Initial warnings at the start of March, when Iran disrupted oil supplies, suggested a potential for rampant inflation and prompted investors to anticipate multiple interest rate hikes from the Bank of England. At one point, markets were pricing in as many as three quarter-point rate rises by the end of the year. However, the latest benign inflation data, coupled with earlier better-than-expected economic readings, has led economists to downgrade their inflation forecasts for the coming months and cast doubt on the necessity of further aggressive rate increases.

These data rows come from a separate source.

(** A sent document shows every path of the request other than the admin
    notes and the selection path. *)
Lemma toJSON_intact c sh d : intact d (View.toJSON c sh d).
Proof.
  destruct (toJSON_gets c sh d)
    as (Hid & Hrid & Hrt & Hst & Hpr & Has & _ & Hdel & _ & _ & Hci & Hrq
        & Htl & Hpc).
  destruct (ofClientInfo_gets (clientInfo d)) as (C1 & C2 & C3 & C4 & C5).
  destruct (ofRequirements_gets (requirements d))
    as (R1 & R2 & R3 & R4 & R5).
  destruct (ofTimeline_gets (timeline d)) as (T1 & T2).
  destruct (ofPricing_gets (pricing d)) as (P1 & P2 & P3).
  unfold intact.
  rewrite Hid, Hrid, Hrt, Hst, Hpr, Has, !Hci, !Hrq, !Htl, !Hpc, Hdel.
  rewrite C1, C2, C3, C4, C5, R1, R3, R4, R5, T1, T2, P1, P2, P3.
  change ["requirements"; "colors"; "preferred"]
    with (["requirements"; "colors"] ++ ["preferred"]).
  change ["requirements"; "colors"; "avoid"]
    with (["requirements"; "colors"] ++ ["avoid"]).
  rewrite !at_app, Hrq, R2.
  cbn [JsonUtil.at_ JsonUtil.get JsonUtil.assoc String.eqb Ascii.eqb
       Bool.eqb andb].
  repeat split.
  - eexists. split; [reflexivity|].
    apply Forall2_shown, ofCustomField_shows.
  - eexists. split; [reflexivity|].
    apply Forall2_shown, ofDeliverable_shows.
Qed.





(** *** Admin notes only grow *)

Lemma writes_keyed m m' : keyed m -> writes m m' -> keyed m'.
Proof.
  intros Hk [->|[(i & d & d' & extra & Hd & Hid & _ & _ & ->)|(d & _ & _ & ->)]].
  - exact Hk.
  - apply map_Forall_insert_2; [exact Hid|exact Hk].
  - by apply map_Forall_insert_2.
Qed.

Lemma writes_sound m m' : sound m -> writes m m' -> sound m'.
Proof.
  intros Hs [->|[(i & d & d' & extra & Hd & Hid & _ & Hv & ->)|(d & _ & Hv & ->)]].
  - exact Hs.
  - destruct (map_Forall_lookup_1 _ _ _ _ Hs Hd) as [_ Hvd].
    apply map_Forall_insert_2; [|exact Hs]. split; [exact Hid|by apply Hv].
  - by apply map_Forall_insert_2.
Qed.

Lemma writes_notesExtend m m' : keyed m -> writes m m' -> notesExtend m m'.
Proof.
  intros Hk [->|[(i & d & d' & extra & Hd & Hid & Hn & _ & ->)|(d & Hfree & _ & ->)]]
    j dj Hj.
  - exists dj, []. by rewrite app_nil_r.
  - pose proof (map_Forall_lookup_1 _ _ _ _ Hk Hd) as Hi. cbn in Hi.
    destruct (decide (j = i)) as [->|Hne].
    + assert (dj = d) as -> by congruence. exists d', extra.
      split; [|exact Hn]. rewrite Hi. apply lookup_insert_eq.
    + exists dj, []. rewrite app_nil_r. split; [|done].
      rewrite Hi. by rewrite lookup_insert_ne.
  - exists dj, []. rewrite app_nil_r. split; [|done].
    rewrite lookup_insert_ne; [done|]. intros Heq. rewrite Heq in Hfree.
    congruence.
Qed.

Lemma notesExtend_refl m : notesExtend m m.
Proof. intros i d Hd. exists d, []. by rewrite app_nil_r. Qed.

Lemma notesExtend_trans m1 m2 m3 :
  notesExtend m1 m2 -> notesExtend m2 m3 -> notesExtend m1 m3.
Proof.
  intros H12 H23 i d Hd.
  destruct (H12 i d Hd) as (d2 & x2 & Hd2 & Hn2).
  destruct (H23 i d2 Hd2) as (d3 & x3 & Hd3 & Hn3).
  exists d3, (x2 ++ x3). split; [done|]. by rewrite Hn3, Hn2, app_assoc.
Qed.

Lemma writes_same m : writes m m.
Proof. by left. Qed.

Lemma writes_update m i d d' extra :
  m !! i = Some d -> _id d' = _id d ->
  adminNotes d' = (adminNotes d ++ extra)%list ->
  (Model.validate d = [] -> Model.validate d' = []) ->
  writes m (<[_id d := d']> m).
Proof. intros. right. left. by exists i, d, d', extra. Qed.

Lemma notes_transitioned s n t o d :
  exists extra,
    adminNotes (transitioned s n t o d) = (adminNotes d ++ extra)%list.
Proof.
  unfold transitioned. destruct (Js.truthy n).
  - by eexists.
  - exists []. by rewrite app_nil_r.
Qed.

(** The two ways [updateStatus] can end. *)
Lemma updateStatus_cases d s n e w :
  (Model.validate (transitioned s n (dateNow e) (freshNoteId e) d) = []
   /\ Methods.updateStatus d s n e w =
        (Ok (transitioned s n (dateNow e) (freshNoteId e) d),
         stored (<[_id d := transitioned s n (dateNow e) (freshNoteId e) d]> (requests w)) w))
  \/ exists r, Methods.updateStatus d s n e w = (Throw r, w).
Proof.
  unfold Methods.updateStatus, Mongoose.save, Mongoose.validated,
    Mongoose.driver.
  plumbing.
  cbv zeta. fold (transitioned s n (dateNow e) (freshNoteId e) d).
  destruct (Model.validate _) eqn:Hv; [|right; by eexists].
  plumbing. destruct (storeUp e OpSave); [|right; by eexists].
  left. split; [done|]. cbn. by rewrite id_transitioned.
Qed.

Lemma findByIdAndUpdate_cases id f failing e w :
  (exists i d, id = Some i /\ requests w !! Model.objectId i = Some d
     /\ Mongoose.findByIdAndUpdate id f failing e w =
          (Ok (Some (f d)), stored (<[_id d := f d]> (requests w)) w))
  \/ Mongoose.findByIdAndUpdate id f failing e w = (Ok None, w)
  \/ exists r, Mongoose.findByIdAndUpdate id f failing e w = (Throw r, w).
Proof.
  unfold Mongoose.findByIdAndUpdate, Mongoose.castId, Mongoose.castIdOf,
    Mongoose.driver.
  destruct failing; [|right; right; by eexists].
  destruct id as [i|].
  - destruct (Model.isObjectId i); plumbing; [|right; right; by eexists].
    destruct (storeUp e OpUpdate); [|right; right; by eexists].
    destruct (requests w !! Model.objectId i) as [d|] eqn:Hd;
      [|right; by left].
    left. by exists i, d.
  - plumbing. destruct (storeUp e OpUpdate); [|right; right; by eexists].
    right. by left.
Qed.

Section Writes.
Variable gw : Gateway.
Hypothesis gw_keeps : keepsRequests gw.

Lemma notifyCancelled_requests d e w :
  exists w', Controller.notifyCancelled gw d e w = (Ok tt, w')
             /\ requests w' = requests w.
Proof.
  unfold Controller.notifyCancelled. plumbing.
  pose proof (gw_keeps (email (clientInfo d)) (fullName (clientInfo d))
                (requestId d) "cancelled" None e w) as Hk.
  destruct (gw _ _ _ _ _ e w) as [[r|r] w']; cbn in Hk.
  - destruct (Mail.success r); eexists; split; try reflexivity; exact Hk.
  - eexists; split; try reflexivity; exact Hk.
Qed.

Lemma updateRequestStatus_writes req e w :
  writes (requests w) (requests (Controller.updateRequestStatus gw req e w).2).
Proof.
  unfold Controller.updateRequestStatus.
  destruct (Body.status (Req.body req)) as [s|]; [|apply writes_same].
  destruct (negb _); [apply writes_same|]. plumbing.
  destruct (findById_cases (Req.param "id" req) e w)
    as [(found & -> & Hfound)|[r ->]]; [|apply writes_same].
  destruct found as [d|]; [|apply writes_same].
  destruct (Hfound d eq_refl) as (i & _ & Hd).
  destruct (updateStatus_cases d s (Body.adminNote (Req.body req)) e w)
    as [[Hvalid ->]|[r ->]]; [|apply writes_same].
  destruct (notes_transitioned s (Body.adminNote (Req.body req)) (dateNow e) (freshNoteId e) d)
    as [extra Hextra].
  destruct (negb (status d =? s)).
  - destruct (notifyStatus_requests gw
                (transitioned s (Body.adminNote (Req.body req)) (dateNow e) (freshNoteId e) d)
                s (Body.adminNote (Req.body req)) e
                (stored (<[_id d := transitioned s (Body.adminNote (Req.body req))
                                      (dateNow e) (freshNoteId e) d]> (requests w)) w) gw_keeps)
      as (w' & -> & Hreq).
    cbn. rewrite Hreq. cbn.
    eapply writes_update; [exact Hd|apply id_transitioned|exact Hextra|done].
  - cbn. eapply writes_update; [exact Hd|apply id_transitioned|exact Hextra|done].
Qed.

Lemma deleteRequest_writes req e w :
  writes (requests w) (requests (Controller.deleteRequest gw req e w).2).
Proof.
  unfold Controller.deleteRequest. plumbing.
  destruct (findByIdAndUpdate_cases (Req.param "id" req)
              (Model.setStatus "cancelled") [] e w)
    as [(i & d & _ & Hd & ->)|[->|[r ->]]]; try apply writes_same.
  destruct (notifyCancelled_requests (Model.setStatus "cancelled" d) e
              (stored (<[_id d := Model.setStatus "cancelled" d]> (requests w)) w))
    as (w' & -> & Hreq).
  cbn. rewrite Hreq. cbn.
  apply (writes_update _ (Model.objectId i) d _ []); [exact Hd|reflexivity| |].
  - by rewrite app_nil_r.
  - intros Hv. by apply validate_setStatus.
Qed.

End Writes.

Lemma createRequest_writes req e w :
  writes (requests w) (requests (Controller.createRequest req e w).2).
Proof.
  rewrite createRequest_run.
  destruct (selectionAnswer _ _) as [[early|]|r]; try apply writes_same.
  cbv zeta. unfold submitFailed.
  destruct (Model.validate _) eqn:Hvalid; [|apply writes_same].
  destruct (storeUp e OpSave); [|apply writes_same].
  destruct (Model.isSome (requests w !! _id (created req e))) eqn:Hfree;
    [apply writes_same|].
  destruct (Mongoose.requestIdTaken _ _); [apply writes_same|]. cbn [orb].
  assert (requests w !! _id (created req e) = None) as Hnone.
  { by destruct (requests w !! _id (created req e)). }
  destruct (storeUp e OpPopulate); right; right; by eexists.
Qed.

Lemma validate_setPriority d p :
  Model.validate d = [] -> Model.includes Model.priorityEnum p = true ->
  Model.validate (Model.setPriority p d) = [].
Proof.
  unfold Model.validate. cbn. intros H Hp.
  repeat (apply app_eq_nil in H; destruct H as [?H H]).
  rewrite Hp. cbn.
  repeat match goal with H : _ = [] |- _ => rewrite H; clear H end.
  reflexivity.
Qed.

Lemma updateRequestPriority_writes req e w :
  writes (requests w) (requests (Controller.updateRequestPriority req e w).2).
Proof.
  unfold Controller.updateRequestPriority.
  destruct (Body.priority (Req.body req)) as [p|]; [|apply writes_same].
  destruct (negb _) eqn:Hp; [apply writes_same|]. plumbing.
  destruct (findByIdAndUpdate_cases (Req.param "id" req) (Model.setPriority p)
              (Model.check "priority" (Model.includes Model.priorityEnum p)) e w)
    as [(i & d & _ & Hd & ->)|[->|[r ->]]]; try apply writes_same.
  cbn. apply (writes_update _ (Model.objectId i) d _ []); [exact Hd|reflexivity| |].
  - by rewrite app_nil_r.
  - intros Hv. apply validate_setPriority; [exact Hv|].
    by apply negb_false_iff in Hp.
Qed.

Lemma assignRequest_writes req e w :
  writes (requests w) (requests (Controller.assignRequest req e w).2).
Proof.
  unfold Controller.assignRequest.
  destruct (Body.assignedTo (Req.body req)) as [a|]; [|apply writes_same].
  destruct (negb _); [apply writes_same|]. plumbing.
  destruct (findByIdAndUpdate_cases (Req.param "id" req) (Model.setAssignedTo a)
              [] e w)
    as [(i & d & _ & Hd & ->)|[->|[r ->]]]; try apply writes_same.
  cbn. apply (writes_update _ (Model.objectId i) d _ []); [exact Hd|reflexivity| |done].
  by rewrite app_nil_r.
Qed.

Lemma addAdminNote_writes req e w :
  writes (requests w) (requests (Controller.addAdminNote req e w).2).
Proof.
  unfold Controller.addAdminNote.
  destruct (negb _); [apply writes_same|]. plumbing.
  destruct (findById_cases (Req.param "id" req) e w)
    as [(found & -> & Hfound)|[r ->]]; [|apply writes_same].
  destruct found as [d|]; [|apply writes_same].
  destruct (Hfound d eq_refl) as (i & _ & Hd).
  unfold Mongoose.save, Mongoose.validated, Mongoose.driver.
  destruct (Model.validate _) eqn:Hvalid; [|apply writes_same]. plumbing.
  destruct (storeUp e OpSave); [|apply writes_same].
  cbn. eapply writes_update; [exact Hd|reflexivity|reflexivity|done].
Qed.

Lemma perform_writes op req e w :
  writes (requests w) (requests (perform op req e w).2).
Proof.
  destruct op; cbn [perform].
  - apply createRequest_writes.
  - apply updateRequestStatus_writes, sendStatusUpdateEmail_keepsRequests.
  - apply updateRequestPriority_writes.
  - apply addAdminNote_writes.
  - apply assignRequest_writes.
  - apply deleteRequest_writes, sendStatusUpdateEmail_keepsRequests.
Qed.

(** The hypotheses made on a stored document in the properties of the
    status update, that it sits under its own [_id] and is valid, hold of
    every document of a collection that grew from the empty one by lifecycle
    calls. *)
Lemma history_sound calls w :
  sound (requests w) -> sound (requests (history calls w)).
Proof.
  revert w. induction calls as [|[[op req] e] calls IH]; intros w Hs.
  - exact Hs.
  - cbn [history]. apply IH. eapply writes_sound; [exact Hs|].
    apply perform_writes.
Qed.

Lemma sound_empty : sound ∅.
Proof. apply map_Forall_empty. Qed.

(** C8. Over any sequence of lifecycle calls (create, status update with or
    without a note, priority update, note append, assignment, cancel), run
    from a collection in which every document sits under its own [_id]:
    every request of the collection is still there afterwards, and its admin
    notes are the ones it had, in the same order, followed by the ones added
    since; so their number has not gone down. *)
Theorem C8_admin_notes_append_only calls w :
  keyed (requests w) ->
  keyed (requests (history calls w))
  /\ forall i d,
       requests w !! i = Some d ->
       exists d' extra,
         requests (history calls w) !! i = Some d'
         /\ adminNotes d' = (adminNotes d ++ extra)%list
         /\ length (adminNotes d) <= length (adminNotes d').
Proof.
  revert w. induction calls as [|[[op req] e] calls IH]; intros w Hk.
  - split; [exact Hk|]. intros i d Hd. exists d, [].
    by rewrite app_nil_r.
  - cbn [history].
    pose proof (perform_writes op req e w) as Hw.
    pose proof (writes_keyed _ _ Hk Hw) as Hk'.
    pose proof (writes_notesExtend _ _ Hk Hw) as Hext.
    destruct (IH _ Hk') as [Hk'' Hrest]. split; [exact Hk''|].
    intros i d Hd.
    destruct (Hext i d Hd) as (d1 & x1 & Hd1 & Hn1).
    destruct (Hrest i d1 Hd1) as (d2 & x2 & Hd2 & Hn2 & _).
    exists d2, (x1 ++ x2). split; [exact Hd2|].
    rewrite Hn2, Hn1, <- app_assoc. split; [reflexivity|].
    rewrite !length_app. lia.
Qed.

Analysts, including Andrew Wishart from Berenberg bank, suggest that firms currently lack the 'pricing power' to pass on higher energy costs to consumers. This contrasts sharply with the situation in 2022, when Russia's invasion of Ukraine, alongside strong consumer demand, propelled inflation to a peak of 11.1%. The Bank of England's Governor, Andrew Bailey, has also remarked on this observed lack of pricing power, indicating that businesses believe cash-strapped shoppers would be unwilling to absorb higher prices.
The Bank of England's Monetary Policy Committee is widely expected to maintain interest rates at 3.75% at their upcoming meeting. While most analysts still foresee at least one interest rate rise this year to keep inflation moving towards the 2% target, market sentiment now suggests this is more likely to occur in November rather than September. Furthermore, the recent announcement of a US-Iran peace deal and the hoped-for reopening of the Strait of Hormuz have already seen oil prices fall below $80 a barrel, removing the Bank's worst-case scenario and potentially shifting their focus from rising prices to concerns about the jobs market downturn.